• Data section:
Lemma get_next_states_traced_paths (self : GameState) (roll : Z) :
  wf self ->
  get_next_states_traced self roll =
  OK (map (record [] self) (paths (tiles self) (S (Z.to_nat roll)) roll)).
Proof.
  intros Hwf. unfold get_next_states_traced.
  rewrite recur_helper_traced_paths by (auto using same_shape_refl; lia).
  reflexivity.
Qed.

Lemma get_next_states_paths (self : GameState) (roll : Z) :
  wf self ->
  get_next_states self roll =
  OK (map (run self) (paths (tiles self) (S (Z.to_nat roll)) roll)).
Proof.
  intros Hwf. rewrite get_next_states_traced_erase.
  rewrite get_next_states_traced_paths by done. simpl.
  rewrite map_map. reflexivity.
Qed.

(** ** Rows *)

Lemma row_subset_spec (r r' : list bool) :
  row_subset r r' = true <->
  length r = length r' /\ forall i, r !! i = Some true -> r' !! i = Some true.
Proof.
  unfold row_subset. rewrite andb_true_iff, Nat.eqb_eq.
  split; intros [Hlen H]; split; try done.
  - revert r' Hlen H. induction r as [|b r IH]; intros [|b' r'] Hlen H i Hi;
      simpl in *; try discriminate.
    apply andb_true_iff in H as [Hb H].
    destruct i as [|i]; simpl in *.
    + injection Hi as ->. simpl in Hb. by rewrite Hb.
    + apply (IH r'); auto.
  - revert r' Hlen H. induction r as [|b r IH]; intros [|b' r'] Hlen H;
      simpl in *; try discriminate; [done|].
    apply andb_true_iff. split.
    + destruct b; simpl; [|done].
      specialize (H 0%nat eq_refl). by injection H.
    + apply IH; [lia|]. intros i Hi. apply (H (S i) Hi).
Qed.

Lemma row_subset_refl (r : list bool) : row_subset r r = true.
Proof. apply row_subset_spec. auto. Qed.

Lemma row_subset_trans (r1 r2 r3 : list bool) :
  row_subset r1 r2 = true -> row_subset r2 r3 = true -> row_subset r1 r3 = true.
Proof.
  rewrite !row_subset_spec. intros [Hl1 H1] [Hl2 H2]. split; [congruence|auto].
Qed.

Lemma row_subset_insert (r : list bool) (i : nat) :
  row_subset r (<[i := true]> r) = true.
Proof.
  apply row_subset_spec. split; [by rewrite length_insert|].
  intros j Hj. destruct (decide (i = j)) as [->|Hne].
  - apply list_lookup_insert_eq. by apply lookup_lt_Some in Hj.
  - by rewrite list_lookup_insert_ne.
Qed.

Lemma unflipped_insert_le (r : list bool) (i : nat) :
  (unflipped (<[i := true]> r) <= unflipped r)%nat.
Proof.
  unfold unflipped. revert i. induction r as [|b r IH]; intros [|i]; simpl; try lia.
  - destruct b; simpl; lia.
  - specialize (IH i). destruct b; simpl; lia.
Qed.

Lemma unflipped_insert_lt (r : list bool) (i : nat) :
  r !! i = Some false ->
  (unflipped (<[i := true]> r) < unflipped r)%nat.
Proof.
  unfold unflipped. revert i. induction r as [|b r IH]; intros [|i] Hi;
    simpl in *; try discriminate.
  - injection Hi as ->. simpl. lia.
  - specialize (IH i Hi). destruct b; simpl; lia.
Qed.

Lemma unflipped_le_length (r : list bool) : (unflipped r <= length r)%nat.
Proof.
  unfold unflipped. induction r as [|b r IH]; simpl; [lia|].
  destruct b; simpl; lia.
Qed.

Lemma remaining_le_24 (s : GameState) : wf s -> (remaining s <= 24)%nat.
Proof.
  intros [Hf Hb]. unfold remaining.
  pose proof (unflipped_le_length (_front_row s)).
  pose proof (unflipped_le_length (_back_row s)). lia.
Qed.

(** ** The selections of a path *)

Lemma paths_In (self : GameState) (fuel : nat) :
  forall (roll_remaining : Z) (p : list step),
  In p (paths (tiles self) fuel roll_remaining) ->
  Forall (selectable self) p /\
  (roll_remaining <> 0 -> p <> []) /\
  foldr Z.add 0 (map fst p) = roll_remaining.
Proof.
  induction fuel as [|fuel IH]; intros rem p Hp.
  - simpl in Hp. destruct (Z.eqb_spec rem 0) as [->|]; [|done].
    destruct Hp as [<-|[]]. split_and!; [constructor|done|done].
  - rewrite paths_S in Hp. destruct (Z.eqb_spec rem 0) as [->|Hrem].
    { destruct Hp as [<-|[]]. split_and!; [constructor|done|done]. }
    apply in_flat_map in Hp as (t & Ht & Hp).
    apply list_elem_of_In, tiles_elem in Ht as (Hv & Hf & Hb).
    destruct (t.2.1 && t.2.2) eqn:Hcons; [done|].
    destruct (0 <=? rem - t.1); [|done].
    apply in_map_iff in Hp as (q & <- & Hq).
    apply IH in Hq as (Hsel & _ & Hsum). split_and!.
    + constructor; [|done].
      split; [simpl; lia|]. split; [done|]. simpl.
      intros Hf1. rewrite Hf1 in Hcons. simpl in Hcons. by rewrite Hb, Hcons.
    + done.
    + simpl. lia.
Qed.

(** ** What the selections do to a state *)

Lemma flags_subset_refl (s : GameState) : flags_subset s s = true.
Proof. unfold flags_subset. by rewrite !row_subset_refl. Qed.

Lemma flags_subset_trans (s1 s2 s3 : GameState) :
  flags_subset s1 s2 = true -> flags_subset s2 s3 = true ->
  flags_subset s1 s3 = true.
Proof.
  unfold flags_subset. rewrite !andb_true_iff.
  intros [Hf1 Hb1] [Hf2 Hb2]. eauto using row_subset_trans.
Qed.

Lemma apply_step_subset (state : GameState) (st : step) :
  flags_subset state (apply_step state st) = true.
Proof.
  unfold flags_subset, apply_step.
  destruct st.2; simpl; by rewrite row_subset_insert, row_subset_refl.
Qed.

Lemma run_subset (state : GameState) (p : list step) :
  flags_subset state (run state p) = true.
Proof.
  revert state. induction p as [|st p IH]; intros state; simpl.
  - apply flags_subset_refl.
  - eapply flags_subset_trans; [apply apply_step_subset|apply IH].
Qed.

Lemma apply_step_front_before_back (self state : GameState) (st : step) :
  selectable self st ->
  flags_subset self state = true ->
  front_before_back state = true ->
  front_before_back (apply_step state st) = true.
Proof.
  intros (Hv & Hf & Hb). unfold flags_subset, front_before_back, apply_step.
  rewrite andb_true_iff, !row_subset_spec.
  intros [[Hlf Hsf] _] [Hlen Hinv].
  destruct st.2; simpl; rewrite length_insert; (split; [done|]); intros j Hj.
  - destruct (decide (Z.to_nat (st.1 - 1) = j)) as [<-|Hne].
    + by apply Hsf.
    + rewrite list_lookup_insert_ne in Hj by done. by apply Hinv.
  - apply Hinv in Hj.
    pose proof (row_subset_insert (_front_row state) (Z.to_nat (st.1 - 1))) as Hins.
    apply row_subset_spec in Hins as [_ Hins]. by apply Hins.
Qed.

==

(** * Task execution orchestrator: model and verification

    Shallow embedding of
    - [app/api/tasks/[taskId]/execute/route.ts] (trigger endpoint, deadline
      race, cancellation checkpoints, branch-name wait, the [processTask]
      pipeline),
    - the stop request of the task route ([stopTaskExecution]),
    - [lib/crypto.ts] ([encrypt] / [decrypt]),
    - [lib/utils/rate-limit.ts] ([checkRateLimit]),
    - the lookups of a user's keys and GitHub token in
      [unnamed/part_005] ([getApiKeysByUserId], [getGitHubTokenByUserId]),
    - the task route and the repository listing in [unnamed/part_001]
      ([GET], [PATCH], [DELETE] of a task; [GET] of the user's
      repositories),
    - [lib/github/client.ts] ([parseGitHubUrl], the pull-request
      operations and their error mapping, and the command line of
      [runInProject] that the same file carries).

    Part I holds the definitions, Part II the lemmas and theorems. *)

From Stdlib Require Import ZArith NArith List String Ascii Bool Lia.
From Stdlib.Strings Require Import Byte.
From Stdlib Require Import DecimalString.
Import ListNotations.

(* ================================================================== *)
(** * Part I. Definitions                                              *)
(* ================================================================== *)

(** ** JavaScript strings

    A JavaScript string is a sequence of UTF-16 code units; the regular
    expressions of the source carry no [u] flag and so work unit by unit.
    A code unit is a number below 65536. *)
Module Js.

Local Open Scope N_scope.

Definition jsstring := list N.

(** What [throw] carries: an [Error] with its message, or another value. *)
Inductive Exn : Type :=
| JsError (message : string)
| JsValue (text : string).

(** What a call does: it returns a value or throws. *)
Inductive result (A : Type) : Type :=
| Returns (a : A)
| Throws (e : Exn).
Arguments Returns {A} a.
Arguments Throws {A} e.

* * *

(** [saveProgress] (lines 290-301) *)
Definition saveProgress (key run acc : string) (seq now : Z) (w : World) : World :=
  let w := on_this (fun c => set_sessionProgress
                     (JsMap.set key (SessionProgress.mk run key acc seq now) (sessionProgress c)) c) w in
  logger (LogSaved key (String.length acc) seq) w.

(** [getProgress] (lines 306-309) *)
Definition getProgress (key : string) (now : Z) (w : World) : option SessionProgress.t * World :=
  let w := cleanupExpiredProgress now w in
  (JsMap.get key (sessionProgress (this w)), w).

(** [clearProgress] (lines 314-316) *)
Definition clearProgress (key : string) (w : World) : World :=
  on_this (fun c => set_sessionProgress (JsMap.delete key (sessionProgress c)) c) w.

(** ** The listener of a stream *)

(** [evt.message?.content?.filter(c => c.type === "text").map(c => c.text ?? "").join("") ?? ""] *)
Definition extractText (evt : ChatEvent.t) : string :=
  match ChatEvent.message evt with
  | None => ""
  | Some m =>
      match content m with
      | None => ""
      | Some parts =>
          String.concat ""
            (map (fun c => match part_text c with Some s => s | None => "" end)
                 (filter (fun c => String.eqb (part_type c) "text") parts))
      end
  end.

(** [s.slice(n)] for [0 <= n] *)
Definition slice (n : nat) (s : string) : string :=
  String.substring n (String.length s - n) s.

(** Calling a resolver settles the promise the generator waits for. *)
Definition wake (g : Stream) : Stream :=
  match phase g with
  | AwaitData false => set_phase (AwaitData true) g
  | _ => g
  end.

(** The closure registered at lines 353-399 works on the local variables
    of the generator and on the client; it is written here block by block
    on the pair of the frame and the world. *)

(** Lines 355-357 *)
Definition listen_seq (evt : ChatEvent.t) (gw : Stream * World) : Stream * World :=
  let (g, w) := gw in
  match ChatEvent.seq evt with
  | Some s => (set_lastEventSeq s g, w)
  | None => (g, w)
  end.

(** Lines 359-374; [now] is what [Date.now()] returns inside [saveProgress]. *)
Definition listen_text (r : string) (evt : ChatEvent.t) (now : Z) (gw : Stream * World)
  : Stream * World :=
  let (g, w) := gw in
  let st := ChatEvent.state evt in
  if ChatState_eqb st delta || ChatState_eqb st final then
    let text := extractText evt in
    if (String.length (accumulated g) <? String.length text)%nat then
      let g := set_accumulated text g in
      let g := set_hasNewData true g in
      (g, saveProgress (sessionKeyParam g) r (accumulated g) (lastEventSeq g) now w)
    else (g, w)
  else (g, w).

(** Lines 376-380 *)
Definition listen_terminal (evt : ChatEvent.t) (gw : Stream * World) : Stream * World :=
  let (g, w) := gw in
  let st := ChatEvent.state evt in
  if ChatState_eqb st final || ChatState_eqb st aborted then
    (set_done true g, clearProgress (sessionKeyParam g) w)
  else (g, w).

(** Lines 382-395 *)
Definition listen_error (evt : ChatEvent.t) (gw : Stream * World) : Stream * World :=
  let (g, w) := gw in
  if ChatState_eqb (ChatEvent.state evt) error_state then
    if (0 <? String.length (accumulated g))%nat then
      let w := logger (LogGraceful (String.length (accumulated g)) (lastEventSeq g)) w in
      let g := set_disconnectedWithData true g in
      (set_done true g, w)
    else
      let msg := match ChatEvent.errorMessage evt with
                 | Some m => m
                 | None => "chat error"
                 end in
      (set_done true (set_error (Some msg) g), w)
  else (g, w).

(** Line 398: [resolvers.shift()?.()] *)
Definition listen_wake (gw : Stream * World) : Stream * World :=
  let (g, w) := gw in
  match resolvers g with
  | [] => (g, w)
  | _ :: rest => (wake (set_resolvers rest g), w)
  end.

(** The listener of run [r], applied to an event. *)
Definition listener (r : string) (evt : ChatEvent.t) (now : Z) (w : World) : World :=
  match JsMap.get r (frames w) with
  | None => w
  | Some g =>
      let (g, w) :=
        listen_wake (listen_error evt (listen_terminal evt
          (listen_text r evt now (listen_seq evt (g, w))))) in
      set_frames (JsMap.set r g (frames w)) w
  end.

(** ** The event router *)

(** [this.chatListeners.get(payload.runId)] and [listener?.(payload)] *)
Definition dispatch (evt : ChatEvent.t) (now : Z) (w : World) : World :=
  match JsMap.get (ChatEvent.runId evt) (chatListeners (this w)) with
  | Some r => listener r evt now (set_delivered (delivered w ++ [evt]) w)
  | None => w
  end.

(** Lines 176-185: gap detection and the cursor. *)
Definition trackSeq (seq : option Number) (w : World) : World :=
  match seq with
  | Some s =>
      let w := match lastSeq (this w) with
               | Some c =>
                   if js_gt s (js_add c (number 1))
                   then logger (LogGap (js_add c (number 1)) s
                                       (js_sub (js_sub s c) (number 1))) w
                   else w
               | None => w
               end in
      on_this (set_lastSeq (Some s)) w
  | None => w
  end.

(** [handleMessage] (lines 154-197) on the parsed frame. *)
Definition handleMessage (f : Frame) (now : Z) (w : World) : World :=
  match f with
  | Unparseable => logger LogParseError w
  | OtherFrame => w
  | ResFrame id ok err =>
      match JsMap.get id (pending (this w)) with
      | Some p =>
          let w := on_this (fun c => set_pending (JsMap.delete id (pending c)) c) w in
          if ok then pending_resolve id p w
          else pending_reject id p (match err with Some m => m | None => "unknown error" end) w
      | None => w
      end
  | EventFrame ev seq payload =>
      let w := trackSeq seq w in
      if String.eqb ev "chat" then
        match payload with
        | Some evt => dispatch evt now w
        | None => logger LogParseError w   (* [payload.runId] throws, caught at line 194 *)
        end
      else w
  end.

• What is expected: A word-for-word copy of the lines above from the one with "r !! i = Some false ->" through the one with "- injection Hi as ->. simpl. lia.", inclusive, is the only output wanted.

• Answer for the task:
  r !! i = Some false ->
  (unflipped (<[i := true]> r) < unflipped r)%nat.
Proof.
  unfold unflipped. revert i. induction r as [|b r IH]; intros [|i] Hi;
    simpl in *; try discriminate.
  - injection Hi as ->. simpl. lia.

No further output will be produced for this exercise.